§ **WORK INSTRUCTION**:
Reproduce exactly, and only, the lines below from the one containing "Definition loaded_owner (ms" through the one containing "(CreateChannel R realmID".

Collected data

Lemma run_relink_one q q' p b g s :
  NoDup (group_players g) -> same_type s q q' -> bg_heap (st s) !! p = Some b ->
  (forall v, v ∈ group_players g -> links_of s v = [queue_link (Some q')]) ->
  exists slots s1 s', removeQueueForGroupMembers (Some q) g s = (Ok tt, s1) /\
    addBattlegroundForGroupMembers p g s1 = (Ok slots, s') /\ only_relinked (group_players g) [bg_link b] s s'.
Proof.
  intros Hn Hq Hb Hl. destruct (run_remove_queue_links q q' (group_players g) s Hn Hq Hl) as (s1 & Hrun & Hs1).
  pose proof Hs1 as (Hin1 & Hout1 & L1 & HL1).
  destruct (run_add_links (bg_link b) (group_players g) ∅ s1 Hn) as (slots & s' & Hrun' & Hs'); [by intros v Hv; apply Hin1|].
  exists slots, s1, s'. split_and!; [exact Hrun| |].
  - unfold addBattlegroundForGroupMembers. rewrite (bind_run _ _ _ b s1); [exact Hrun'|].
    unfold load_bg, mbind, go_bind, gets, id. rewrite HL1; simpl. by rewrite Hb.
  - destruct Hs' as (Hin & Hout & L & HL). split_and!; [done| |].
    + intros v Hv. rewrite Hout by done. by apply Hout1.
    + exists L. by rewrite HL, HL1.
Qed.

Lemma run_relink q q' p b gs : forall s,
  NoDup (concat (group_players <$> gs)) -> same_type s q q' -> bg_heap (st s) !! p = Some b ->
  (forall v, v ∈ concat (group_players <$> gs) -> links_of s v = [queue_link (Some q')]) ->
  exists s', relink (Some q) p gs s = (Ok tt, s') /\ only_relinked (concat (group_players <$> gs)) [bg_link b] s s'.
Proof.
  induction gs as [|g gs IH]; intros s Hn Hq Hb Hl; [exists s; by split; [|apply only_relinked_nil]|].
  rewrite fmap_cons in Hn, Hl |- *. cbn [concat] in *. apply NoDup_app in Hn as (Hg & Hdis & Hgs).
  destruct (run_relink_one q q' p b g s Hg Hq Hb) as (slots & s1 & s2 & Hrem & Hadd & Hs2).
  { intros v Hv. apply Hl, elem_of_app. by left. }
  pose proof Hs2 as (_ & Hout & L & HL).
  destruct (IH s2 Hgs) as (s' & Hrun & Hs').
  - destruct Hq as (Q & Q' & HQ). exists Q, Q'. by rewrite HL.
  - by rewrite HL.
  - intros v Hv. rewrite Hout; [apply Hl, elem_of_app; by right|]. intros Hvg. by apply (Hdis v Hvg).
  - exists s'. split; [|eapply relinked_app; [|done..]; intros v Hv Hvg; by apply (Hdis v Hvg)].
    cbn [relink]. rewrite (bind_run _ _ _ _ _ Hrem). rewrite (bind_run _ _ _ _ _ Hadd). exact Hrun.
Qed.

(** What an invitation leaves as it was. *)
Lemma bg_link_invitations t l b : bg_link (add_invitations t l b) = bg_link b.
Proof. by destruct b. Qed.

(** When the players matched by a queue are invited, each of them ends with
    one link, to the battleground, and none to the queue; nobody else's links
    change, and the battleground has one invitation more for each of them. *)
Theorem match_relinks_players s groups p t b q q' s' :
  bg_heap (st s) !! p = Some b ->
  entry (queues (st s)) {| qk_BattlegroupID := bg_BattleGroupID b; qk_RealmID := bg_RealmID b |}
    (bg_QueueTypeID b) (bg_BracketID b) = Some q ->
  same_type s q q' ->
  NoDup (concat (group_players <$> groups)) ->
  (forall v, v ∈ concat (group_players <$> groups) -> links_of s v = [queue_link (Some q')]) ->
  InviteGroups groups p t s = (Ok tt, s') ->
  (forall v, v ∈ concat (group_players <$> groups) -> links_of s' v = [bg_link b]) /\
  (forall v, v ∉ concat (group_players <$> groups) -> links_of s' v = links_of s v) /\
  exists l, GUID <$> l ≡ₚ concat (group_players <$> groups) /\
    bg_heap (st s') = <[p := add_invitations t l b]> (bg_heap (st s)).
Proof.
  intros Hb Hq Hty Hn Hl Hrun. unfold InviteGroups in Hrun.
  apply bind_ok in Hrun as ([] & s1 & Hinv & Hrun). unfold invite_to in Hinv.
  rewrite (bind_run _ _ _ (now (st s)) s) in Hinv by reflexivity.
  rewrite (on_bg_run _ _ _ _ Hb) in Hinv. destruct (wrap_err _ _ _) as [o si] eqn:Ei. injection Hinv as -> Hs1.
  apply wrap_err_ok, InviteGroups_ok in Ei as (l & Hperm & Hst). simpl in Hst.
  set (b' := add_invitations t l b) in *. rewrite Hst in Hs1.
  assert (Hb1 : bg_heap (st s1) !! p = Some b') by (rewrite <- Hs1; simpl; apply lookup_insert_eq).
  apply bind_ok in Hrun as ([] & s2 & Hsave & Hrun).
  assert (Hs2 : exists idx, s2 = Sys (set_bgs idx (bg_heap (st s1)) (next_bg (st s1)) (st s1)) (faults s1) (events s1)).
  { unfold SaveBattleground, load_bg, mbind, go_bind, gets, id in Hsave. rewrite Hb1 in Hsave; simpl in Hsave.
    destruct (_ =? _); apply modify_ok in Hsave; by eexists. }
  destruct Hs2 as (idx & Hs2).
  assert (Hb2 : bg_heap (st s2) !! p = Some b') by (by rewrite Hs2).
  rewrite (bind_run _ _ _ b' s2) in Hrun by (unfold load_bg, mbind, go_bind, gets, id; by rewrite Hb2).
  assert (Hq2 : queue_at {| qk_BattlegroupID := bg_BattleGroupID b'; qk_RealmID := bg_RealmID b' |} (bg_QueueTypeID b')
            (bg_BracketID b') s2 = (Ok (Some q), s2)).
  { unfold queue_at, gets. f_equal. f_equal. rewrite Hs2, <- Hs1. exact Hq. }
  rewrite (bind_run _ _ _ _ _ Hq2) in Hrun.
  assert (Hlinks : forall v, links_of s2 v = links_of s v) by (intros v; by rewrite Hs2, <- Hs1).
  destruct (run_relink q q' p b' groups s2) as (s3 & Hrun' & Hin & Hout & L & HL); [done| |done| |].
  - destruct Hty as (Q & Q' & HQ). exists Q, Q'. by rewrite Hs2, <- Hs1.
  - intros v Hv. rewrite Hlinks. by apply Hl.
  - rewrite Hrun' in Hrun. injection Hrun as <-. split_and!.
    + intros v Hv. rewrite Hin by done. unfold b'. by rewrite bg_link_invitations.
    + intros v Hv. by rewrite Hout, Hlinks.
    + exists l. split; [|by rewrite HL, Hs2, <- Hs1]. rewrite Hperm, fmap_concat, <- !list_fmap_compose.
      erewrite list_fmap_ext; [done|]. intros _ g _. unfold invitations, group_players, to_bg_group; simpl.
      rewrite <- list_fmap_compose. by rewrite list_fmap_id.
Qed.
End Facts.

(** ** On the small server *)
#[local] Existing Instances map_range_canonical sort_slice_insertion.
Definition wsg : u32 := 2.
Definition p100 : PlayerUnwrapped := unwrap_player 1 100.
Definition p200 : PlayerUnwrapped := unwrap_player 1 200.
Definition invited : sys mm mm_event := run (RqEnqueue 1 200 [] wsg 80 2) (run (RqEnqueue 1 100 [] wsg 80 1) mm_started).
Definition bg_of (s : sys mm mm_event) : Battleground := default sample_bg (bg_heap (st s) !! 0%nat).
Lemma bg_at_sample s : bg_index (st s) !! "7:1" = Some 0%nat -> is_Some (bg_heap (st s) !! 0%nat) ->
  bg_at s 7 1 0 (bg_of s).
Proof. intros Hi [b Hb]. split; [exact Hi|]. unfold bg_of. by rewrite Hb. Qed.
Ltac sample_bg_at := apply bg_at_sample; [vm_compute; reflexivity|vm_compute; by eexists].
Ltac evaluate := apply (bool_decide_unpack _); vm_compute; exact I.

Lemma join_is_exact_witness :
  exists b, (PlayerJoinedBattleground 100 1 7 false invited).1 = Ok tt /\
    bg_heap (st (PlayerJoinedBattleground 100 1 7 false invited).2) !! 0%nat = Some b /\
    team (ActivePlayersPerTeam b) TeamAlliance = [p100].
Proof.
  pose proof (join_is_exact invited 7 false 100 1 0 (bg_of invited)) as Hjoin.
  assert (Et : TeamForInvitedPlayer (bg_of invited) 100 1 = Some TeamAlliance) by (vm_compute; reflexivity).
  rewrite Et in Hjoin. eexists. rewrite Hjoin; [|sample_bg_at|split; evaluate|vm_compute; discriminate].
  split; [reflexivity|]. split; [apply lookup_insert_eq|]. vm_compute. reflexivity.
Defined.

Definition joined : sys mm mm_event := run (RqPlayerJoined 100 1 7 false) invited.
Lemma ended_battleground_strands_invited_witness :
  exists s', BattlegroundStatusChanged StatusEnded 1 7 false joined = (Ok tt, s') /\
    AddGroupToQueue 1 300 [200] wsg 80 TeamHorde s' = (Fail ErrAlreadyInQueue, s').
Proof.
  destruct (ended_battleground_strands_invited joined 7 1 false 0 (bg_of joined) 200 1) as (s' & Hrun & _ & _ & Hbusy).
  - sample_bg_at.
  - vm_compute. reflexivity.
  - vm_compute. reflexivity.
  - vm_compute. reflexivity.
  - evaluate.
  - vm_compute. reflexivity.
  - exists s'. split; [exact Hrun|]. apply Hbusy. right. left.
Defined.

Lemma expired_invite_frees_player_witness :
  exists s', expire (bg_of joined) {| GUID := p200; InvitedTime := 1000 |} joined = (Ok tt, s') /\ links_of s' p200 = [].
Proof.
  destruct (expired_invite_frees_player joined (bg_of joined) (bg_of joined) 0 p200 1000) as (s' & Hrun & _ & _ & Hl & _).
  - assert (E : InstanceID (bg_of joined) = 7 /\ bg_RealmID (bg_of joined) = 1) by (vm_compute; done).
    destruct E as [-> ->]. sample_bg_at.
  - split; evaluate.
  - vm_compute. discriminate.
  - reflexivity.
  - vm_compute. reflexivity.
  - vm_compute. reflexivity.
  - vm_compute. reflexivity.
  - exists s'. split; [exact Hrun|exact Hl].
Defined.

* * *

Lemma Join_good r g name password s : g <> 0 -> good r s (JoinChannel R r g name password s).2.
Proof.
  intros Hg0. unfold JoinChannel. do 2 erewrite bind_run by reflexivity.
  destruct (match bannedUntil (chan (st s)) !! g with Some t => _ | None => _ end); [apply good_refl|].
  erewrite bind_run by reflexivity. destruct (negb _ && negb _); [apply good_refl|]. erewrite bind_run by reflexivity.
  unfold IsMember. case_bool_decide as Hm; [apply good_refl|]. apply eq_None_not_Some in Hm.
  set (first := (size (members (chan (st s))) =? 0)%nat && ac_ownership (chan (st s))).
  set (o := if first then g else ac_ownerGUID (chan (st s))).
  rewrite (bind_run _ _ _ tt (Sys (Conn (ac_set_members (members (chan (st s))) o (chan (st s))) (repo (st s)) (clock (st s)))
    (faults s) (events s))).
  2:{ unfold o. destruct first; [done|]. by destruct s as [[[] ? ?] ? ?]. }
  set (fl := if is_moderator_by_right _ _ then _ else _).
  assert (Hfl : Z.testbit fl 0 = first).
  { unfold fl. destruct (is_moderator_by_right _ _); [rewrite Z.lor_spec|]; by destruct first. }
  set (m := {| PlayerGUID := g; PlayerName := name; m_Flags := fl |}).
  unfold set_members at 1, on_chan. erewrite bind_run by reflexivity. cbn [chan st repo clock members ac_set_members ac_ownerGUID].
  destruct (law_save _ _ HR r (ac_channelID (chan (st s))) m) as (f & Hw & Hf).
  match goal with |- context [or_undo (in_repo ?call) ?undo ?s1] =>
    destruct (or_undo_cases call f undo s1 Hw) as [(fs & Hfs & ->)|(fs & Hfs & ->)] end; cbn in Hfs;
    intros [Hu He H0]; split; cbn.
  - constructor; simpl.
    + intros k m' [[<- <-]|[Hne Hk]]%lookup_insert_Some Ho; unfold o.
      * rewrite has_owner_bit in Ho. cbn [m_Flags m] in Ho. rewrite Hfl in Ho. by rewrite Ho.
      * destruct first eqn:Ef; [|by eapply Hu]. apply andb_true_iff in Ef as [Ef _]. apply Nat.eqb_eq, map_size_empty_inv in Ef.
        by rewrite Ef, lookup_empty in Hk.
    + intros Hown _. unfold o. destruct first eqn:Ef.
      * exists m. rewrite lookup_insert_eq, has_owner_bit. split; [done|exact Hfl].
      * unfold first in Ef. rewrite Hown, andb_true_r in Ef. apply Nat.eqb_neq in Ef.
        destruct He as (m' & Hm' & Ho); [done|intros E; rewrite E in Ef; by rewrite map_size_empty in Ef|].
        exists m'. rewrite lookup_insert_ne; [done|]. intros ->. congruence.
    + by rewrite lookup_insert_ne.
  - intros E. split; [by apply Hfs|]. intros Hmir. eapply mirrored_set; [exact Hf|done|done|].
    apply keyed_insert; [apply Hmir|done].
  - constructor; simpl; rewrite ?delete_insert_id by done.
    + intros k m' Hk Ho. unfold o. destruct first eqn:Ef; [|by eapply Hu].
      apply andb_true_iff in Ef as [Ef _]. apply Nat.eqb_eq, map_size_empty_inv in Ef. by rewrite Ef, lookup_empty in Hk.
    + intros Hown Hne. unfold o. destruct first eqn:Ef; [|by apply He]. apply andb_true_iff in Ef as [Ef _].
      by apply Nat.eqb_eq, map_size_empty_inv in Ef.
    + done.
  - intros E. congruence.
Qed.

--

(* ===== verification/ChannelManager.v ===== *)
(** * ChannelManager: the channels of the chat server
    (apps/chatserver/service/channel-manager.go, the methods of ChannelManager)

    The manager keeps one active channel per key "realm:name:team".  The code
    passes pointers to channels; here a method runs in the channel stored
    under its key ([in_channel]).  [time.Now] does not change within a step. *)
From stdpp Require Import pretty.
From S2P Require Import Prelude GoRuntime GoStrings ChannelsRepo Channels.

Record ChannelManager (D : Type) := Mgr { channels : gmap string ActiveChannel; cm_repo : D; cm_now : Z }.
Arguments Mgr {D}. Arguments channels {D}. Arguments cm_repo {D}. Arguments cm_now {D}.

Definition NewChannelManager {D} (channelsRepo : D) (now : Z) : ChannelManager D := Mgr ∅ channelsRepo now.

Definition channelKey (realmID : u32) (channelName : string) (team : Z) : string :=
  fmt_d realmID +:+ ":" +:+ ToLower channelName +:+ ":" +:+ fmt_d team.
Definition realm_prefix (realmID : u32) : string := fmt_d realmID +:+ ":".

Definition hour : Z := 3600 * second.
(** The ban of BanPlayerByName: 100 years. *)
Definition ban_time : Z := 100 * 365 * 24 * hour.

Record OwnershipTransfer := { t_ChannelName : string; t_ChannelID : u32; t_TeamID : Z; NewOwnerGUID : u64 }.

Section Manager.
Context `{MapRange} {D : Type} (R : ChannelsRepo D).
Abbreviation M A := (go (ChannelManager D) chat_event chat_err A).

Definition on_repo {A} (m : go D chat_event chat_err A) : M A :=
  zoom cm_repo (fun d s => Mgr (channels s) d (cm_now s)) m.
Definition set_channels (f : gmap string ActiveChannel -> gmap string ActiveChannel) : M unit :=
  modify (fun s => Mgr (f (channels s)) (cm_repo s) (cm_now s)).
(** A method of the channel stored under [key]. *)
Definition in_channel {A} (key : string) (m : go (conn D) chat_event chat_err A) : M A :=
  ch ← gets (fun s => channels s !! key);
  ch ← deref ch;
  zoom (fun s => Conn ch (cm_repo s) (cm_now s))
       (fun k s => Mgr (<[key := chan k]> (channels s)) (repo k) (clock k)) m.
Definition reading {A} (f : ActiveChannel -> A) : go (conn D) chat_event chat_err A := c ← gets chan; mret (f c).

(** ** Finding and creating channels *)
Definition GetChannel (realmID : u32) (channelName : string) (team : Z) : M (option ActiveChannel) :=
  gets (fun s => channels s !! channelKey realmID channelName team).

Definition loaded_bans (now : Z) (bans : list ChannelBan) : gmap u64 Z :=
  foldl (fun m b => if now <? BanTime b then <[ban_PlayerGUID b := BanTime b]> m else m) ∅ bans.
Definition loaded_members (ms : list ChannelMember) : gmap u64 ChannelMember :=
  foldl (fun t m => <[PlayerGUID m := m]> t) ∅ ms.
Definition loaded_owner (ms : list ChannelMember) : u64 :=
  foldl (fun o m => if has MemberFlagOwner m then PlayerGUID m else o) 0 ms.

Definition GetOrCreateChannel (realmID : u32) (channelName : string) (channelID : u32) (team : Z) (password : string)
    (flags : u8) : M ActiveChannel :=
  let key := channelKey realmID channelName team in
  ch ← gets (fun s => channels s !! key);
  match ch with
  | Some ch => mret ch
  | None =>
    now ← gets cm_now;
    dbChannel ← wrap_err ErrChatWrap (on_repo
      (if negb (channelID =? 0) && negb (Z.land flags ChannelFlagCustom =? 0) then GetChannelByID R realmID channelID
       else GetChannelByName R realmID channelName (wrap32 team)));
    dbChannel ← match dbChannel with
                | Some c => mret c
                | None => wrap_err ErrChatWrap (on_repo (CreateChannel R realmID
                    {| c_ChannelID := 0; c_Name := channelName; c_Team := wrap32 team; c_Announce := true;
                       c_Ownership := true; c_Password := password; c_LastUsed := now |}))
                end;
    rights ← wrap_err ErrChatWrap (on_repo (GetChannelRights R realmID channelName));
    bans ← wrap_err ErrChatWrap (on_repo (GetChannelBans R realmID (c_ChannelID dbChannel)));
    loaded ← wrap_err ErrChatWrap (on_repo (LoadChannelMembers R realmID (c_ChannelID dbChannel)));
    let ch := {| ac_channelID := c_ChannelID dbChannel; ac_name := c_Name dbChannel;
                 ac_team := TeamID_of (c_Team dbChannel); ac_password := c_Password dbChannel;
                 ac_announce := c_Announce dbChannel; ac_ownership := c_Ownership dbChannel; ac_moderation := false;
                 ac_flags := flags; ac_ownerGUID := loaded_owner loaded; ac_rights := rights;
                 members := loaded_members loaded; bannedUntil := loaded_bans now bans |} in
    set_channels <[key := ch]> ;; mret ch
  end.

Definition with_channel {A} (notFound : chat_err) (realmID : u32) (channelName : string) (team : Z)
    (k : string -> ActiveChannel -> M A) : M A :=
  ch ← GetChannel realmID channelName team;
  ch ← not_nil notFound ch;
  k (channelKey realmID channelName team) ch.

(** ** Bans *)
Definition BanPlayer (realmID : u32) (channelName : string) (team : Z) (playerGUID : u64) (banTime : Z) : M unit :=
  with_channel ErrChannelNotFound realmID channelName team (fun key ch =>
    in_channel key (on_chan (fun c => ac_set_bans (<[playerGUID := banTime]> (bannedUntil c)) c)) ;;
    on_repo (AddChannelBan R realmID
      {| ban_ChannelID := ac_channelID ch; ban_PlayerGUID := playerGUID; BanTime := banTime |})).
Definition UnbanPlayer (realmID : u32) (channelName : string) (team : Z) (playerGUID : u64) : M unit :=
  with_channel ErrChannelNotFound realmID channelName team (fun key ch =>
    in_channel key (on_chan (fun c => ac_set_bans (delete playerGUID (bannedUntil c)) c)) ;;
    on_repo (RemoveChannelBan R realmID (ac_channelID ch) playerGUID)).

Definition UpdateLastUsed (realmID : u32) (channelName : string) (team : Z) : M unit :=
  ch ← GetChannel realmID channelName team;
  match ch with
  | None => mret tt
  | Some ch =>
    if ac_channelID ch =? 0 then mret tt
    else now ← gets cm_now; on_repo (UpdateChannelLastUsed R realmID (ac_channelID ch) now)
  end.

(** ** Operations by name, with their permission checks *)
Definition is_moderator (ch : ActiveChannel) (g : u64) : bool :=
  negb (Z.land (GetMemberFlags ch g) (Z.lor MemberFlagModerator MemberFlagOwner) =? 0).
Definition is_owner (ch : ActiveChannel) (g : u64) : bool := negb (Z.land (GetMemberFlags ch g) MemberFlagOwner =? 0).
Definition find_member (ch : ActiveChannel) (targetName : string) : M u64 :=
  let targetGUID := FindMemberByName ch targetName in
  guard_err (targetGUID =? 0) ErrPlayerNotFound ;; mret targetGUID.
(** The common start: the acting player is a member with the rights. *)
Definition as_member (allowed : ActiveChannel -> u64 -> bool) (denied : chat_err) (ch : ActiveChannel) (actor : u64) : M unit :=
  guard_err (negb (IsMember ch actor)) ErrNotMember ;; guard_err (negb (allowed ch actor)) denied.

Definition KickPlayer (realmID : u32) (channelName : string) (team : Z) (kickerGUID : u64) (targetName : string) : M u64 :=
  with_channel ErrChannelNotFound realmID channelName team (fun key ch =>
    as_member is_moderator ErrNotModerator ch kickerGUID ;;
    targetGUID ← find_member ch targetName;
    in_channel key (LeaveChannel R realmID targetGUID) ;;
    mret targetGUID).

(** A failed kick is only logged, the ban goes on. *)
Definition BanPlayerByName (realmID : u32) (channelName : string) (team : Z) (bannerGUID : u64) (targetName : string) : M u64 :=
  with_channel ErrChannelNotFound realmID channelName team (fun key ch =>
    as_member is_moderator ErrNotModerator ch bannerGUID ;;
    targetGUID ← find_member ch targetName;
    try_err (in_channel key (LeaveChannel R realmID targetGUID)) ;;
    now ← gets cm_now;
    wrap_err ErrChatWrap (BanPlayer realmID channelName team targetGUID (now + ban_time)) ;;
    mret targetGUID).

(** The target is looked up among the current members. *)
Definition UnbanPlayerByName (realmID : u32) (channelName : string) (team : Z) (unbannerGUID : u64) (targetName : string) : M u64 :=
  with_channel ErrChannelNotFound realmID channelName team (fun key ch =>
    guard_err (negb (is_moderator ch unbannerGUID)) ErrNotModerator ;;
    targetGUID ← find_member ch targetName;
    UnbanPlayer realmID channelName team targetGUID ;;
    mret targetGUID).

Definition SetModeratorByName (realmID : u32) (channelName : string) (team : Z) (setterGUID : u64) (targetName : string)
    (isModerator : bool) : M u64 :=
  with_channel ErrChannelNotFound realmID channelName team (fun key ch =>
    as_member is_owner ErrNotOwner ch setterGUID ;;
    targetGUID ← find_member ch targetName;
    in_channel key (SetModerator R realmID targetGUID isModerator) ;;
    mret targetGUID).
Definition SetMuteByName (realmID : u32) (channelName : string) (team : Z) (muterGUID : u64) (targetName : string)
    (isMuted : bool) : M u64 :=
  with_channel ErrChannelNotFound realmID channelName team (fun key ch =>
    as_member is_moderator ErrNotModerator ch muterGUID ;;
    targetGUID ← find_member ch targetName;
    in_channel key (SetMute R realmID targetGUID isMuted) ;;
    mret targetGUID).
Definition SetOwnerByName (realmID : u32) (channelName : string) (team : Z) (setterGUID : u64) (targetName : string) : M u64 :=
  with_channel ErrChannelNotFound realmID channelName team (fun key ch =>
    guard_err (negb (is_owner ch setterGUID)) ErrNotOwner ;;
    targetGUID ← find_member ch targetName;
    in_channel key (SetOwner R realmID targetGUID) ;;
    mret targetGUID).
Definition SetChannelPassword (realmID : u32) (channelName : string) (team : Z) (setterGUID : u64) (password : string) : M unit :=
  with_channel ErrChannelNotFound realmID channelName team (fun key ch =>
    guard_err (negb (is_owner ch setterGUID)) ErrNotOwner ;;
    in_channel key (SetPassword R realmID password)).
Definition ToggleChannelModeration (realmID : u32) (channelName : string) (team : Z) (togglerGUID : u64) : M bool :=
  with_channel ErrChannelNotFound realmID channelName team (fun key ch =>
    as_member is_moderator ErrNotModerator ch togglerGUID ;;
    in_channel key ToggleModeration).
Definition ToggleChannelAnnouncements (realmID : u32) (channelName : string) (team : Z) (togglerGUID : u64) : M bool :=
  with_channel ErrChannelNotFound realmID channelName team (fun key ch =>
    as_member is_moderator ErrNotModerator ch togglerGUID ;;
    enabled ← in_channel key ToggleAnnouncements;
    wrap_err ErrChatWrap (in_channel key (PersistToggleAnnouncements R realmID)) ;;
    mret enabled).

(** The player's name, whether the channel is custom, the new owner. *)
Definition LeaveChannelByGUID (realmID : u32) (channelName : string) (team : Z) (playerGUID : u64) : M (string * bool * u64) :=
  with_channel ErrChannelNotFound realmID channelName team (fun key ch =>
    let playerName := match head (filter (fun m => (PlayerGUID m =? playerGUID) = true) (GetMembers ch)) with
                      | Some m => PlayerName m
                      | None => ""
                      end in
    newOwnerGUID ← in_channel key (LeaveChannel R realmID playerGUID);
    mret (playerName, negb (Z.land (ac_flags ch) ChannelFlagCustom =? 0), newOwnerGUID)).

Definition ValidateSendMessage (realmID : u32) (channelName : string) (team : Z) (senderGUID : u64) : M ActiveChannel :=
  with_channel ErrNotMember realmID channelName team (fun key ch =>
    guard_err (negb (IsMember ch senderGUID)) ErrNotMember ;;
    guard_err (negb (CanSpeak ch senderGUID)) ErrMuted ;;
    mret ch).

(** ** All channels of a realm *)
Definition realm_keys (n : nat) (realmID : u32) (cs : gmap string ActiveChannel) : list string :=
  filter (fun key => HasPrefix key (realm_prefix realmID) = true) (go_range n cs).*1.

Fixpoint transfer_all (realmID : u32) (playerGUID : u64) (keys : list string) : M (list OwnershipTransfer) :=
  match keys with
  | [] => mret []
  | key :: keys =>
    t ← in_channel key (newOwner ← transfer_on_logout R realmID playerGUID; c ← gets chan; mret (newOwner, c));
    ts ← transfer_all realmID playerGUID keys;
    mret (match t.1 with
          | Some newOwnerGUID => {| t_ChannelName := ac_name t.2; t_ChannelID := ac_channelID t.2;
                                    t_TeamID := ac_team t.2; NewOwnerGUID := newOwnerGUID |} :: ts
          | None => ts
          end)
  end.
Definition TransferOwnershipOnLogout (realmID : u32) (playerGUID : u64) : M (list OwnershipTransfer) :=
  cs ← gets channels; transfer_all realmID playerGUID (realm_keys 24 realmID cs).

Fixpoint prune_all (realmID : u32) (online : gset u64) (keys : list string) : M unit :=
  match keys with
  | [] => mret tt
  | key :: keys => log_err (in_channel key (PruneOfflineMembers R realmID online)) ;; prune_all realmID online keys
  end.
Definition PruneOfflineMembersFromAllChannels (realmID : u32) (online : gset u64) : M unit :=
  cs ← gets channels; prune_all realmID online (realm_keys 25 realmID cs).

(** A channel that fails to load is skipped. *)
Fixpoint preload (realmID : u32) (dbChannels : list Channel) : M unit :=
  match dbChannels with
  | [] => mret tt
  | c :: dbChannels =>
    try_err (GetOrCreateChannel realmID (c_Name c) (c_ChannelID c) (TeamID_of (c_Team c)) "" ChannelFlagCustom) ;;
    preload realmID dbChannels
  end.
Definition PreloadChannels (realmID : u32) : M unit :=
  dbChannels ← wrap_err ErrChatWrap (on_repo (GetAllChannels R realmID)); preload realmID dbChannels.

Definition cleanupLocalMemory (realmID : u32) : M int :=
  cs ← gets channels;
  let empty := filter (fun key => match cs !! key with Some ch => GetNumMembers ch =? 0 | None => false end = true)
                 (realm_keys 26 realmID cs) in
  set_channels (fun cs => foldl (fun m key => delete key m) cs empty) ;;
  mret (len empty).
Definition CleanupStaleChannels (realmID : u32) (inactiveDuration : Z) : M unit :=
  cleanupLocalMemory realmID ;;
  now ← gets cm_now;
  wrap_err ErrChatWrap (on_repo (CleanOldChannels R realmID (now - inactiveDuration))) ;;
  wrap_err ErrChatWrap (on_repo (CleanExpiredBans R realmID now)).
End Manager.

§ **RESPONSE AREA**:
Definition loaded_owner (ms : list ChannelMember) : u64 :=
  foldl (fun o m => if has MemberFlagOwner m then PlayerGUID m else o) 0 ms.

Definition GetOrCreateChannel (realmID : u32) (channelName : string) (channelID : u32) (team : Z) (password : string)
    (flags : u8) : M ActiveChannel :=
  let key := channelKey realmID channelName team in
  ch ← gets (fun s => channels s !! key);
  match ch with
  | Some ch => mret ch
  | None =>
    now ← gets cm_now;
    dbChannel ← wrap_err ErrChatWrap (on_repo
      (if negb (channelID =? 0) && negb (Z.land flags ChannelFlagCustom =? 0) then GetChannelByID R realmID channelID
       else GetChannelByName R realmID channelName (wrap32 team)));
    dbChannel ← match dbChannel with
                | Some c => mret c
                | None => wrap_err ErrChatWrap (on_repo (CreateChannel R realmID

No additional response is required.